> WORK TASK
From the listing below, copy every line with the word "inflight".

> ENTRIES SUPPLIED
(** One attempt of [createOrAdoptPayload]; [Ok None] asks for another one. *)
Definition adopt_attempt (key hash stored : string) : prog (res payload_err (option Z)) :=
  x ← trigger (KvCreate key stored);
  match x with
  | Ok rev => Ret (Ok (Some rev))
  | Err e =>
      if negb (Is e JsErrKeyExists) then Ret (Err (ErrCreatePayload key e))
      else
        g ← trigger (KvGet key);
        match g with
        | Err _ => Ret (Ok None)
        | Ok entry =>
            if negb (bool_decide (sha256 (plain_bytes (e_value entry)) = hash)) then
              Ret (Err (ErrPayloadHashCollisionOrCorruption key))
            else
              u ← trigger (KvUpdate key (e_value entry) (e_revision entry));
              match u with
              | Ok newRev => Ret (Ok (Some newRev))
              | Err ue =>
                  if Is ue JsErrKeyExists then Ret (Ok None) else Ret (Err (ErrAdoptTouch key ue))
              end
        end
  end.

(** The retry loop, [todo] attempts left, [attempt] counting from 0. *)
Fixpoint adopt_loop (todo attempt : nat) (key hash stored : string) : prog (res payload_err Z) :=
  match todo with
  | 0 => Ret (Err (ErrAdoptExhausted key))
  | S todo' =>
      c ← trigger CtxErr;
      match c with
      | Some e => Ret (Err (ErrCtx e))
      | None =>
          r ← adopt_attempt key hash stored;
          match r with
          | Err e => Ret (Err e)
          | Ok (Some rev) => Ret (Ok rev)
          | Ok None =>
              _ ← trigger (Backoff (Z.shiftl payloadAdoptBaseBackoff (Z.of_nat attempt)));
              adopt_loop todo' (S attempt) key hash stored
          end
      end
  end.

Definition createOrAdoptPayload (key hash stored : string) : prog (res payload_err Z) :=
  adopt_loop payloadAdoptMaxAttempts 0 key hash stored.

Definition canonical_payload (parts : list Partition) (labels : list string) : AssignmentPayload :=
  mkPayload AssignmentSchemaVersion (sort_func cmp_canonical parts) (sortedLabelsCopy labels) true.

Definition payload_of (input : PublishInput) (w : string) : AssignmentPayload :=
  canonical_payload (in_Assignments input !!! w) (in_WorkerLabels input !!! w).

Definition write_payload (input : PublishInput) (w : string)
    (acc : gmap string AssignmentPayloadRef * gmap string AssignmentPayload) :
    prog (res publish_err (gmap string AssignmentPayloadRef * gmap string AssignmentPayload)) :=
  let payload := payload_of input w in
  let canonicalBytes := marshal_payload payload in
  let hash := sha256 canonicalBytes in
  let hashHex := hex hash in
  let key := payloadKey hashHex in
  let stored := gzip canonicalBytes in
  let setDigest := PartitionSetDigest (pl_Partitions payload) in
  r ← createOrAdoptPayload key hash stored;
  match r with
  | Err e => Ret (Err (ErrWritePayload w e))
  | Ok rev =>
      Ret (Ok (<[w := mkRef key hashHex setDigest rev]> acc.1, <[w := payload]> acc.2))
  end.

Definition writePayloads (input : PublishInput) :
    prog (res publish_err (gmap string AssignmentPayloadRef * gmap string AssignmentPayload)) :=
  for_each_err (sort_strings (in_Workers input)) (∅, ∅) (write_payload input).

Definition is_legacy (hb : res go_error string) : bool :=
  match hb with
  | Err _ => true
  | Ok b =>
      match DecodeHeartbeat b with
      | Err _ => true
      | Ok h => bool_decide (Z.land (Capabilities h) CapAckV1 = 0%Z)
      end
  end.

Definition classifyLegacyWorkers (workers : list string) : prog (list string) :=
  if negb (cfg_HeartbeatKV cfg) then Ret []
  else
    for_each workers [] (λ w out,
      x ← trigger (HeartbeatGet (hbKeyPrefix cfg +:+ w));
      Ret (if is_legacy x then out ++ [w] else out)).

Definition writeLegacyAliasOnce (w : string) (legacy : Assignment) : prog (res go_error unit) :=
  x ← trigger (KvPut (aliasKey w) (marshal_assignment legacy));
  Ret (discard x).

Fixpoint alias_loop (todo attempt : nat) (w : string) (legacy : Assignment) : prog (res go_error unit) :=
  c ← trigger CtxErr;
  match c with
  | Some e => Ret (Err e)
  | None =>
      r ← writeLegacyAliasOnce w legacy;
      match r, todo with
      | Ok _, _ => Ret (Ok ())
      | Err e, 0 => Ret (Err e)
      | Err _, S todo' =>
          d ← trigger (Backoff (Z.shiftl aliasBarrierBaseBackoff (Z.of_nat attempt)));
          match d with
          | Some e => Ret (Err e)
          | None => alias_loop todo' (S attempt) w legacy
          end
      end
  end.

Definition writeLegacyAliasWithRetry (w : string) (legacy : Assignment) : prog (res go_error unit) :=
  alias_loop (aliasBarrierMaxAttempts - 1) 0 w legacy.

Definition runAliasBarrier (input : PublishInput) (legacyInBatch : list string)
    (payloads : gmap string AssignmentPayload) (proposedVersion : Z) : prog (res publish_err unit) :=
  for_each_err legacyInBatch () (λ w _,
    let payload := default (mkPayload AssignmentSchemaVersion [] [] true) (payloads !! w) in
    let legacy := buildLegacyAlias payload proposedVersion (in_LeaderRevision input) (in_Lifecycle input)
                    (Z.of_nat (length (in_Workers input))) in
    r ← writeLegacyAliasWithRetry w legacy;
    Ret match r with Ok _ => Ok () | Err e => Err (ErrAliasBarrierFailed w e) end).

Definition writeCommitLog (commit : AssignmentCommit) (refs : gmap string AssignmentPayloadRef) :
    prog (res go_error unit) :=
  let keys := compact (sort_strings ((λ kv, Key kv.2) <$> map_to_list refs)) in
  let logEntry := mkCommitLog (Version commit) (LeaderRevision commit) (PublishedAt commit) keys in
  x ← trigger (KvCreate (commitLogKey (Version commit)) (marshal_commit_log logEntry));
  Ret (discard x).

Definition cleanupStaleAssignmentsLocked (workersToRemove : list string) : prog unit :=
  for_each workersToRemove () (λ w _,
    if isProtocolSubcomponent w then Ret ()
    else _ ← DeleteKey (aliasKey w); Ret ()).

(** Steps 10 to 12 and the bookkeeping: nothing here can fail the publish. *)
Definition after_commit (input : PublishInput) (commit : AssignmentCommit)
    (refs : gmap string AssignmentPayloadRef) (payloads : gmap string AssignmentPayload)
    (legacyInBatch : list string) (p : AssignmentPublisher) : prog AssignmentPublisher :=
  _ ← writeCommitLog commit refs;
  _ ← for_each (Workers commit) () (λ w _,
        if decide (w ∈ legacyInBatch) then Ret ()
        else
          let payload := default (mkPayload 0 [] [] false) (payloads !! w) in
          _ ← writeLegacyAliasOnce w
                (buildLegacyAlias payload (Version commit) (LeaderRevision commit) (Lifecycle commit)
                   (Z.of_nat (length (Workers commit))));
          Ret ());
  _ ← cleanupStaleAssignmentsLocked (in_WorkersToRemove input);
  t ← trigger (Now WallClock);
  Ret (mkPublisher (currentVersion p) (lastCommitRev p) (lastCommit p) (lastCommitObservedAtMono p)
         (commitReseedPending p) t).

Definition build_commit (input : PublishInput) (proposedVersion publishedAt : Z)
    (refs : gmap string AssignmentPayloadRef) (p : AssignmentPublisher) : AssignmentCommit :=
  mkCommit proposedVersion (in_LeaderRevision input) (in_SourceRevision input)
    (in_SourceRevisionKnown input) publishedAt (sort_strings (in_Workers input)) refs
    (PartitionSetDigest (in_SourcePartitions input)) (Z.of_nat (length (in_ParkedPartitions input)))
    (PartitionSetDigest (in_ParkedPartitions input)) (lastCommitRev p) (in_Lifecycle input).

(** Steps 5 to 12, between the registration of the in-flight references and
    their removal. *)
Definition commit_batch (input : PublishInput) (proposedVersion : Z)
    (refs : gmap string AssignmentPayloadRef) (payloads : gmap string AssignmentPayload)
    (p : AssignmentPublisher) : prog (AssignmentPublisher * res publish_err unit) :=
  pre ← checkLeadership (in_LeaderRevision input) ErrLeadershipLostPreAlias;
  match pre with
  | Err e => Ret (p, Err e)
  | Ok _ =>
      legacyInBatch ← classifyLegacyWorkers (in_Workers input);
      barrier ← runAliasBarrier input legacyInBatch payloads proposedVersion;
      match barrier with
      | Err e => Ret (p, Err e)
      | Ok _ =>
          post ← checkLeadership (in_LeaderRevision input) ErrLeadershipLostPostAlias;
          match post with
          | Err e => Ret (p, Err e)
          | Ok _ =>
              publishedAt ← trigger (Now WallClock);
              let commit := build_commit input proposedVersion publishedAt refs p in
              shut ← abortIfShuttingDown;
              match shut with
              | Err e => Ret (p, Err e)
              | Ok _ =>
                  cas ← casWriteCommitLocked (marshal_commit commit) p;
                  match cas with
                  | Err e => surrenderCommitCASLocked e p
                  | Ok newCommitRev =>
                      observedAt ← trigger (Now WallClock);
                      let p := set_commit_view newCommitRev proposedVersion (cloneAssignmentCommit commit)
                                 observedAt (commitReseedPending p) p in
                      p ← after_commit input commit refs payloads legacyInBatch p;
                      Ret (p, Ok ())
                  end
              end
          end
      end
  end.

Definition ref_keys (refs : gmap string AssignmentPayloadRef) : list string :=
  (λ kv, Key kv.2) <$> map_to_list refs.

...

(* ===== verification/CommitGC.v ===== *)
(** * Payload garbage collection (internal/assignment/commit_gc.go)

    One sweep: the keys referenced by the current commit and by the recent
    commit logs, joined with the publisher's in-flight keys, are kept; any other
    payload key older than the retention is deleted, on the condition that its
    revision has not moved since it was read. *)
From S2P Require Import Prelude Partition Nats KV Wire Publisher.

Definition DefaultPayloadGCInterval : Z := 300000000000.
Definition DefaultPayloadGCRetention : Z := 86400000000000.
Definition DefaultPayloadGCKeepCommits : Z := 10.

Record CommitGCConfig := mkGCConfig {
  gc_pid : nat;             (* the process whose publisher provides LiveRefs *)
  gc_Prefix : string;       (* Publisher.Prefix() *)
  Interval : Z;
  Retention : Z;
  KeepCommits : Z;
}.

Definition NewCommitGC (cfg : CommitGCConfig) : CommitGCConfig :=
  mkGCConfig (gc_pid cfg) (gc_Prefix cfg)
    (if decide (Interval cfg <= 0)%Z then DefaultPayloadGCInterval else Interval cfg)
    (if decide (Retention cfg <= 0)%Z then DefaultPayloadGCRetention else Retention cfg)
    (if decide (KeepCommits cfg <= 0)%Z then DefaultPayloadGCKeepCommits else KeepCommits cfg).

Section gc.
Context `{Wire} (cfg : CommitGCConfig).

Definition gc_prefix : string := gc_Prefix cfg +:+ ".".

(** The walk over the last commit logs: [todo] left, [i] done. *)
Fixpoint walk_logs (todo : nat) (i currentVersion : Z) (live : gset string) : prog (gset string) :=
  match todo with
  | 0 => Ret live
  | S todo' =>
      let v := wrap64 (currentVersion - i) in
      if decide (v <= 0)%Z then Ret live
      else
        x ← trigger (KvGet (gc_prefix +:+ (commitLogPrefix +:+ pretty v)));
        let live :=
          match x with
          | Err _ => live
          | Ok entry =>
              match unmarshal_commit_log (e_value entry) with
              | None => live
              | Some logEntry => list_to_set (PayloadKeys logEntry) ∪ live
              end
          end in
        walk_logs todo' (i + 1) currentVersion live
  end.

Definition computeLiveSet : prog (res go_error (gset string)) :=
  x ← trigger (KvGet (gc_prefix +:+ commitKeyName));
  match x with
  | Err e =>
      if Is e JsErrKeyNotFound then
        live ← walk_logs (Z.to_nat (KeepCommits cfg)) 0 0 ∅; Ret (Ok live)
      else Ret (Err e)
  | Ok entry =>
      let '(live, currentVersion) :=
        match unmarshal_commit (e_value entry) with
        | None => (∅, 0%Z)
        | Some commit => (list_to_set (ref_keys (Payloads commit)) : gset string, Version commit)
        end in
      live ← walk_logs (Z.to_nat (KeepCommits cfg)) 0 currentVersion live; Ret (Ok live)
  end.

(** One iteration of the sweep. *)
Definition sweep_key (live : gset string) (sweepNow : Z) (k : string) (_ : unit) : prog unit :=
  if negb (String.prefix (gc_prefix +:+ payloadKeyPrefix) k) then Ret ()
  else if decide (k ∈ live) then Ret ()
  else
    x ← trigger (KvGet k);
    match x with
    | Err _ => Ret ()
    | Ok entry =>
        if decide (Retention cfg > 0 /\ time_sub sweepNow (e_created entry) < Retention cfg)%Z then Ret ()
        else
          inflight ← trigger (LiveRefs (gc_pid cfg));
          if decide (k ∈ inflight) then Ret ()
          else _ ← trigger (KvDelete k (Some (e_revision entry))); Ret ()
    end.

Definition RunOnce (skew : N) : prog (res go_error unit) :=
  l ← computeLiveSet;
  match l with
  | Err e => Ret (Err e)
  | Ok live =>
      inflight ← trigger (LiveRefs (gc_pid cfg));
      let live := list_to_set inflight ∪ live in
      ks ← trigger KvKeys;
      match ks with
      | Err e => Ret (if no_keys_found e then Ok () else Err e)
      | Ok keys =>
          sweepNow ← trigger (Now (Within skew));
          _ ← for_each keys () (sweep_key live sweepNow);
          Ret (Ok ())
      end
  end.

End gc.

> OUTPUT BELOW
          inflight ← trigger (LiveRefs (gc_pid cfg));
          if decide (k ∈ inflight) then Ret ()
      inflight ← trigger (LiveRefs (gc_pid cfg));
      let live := list_to_set inflight ∪ live in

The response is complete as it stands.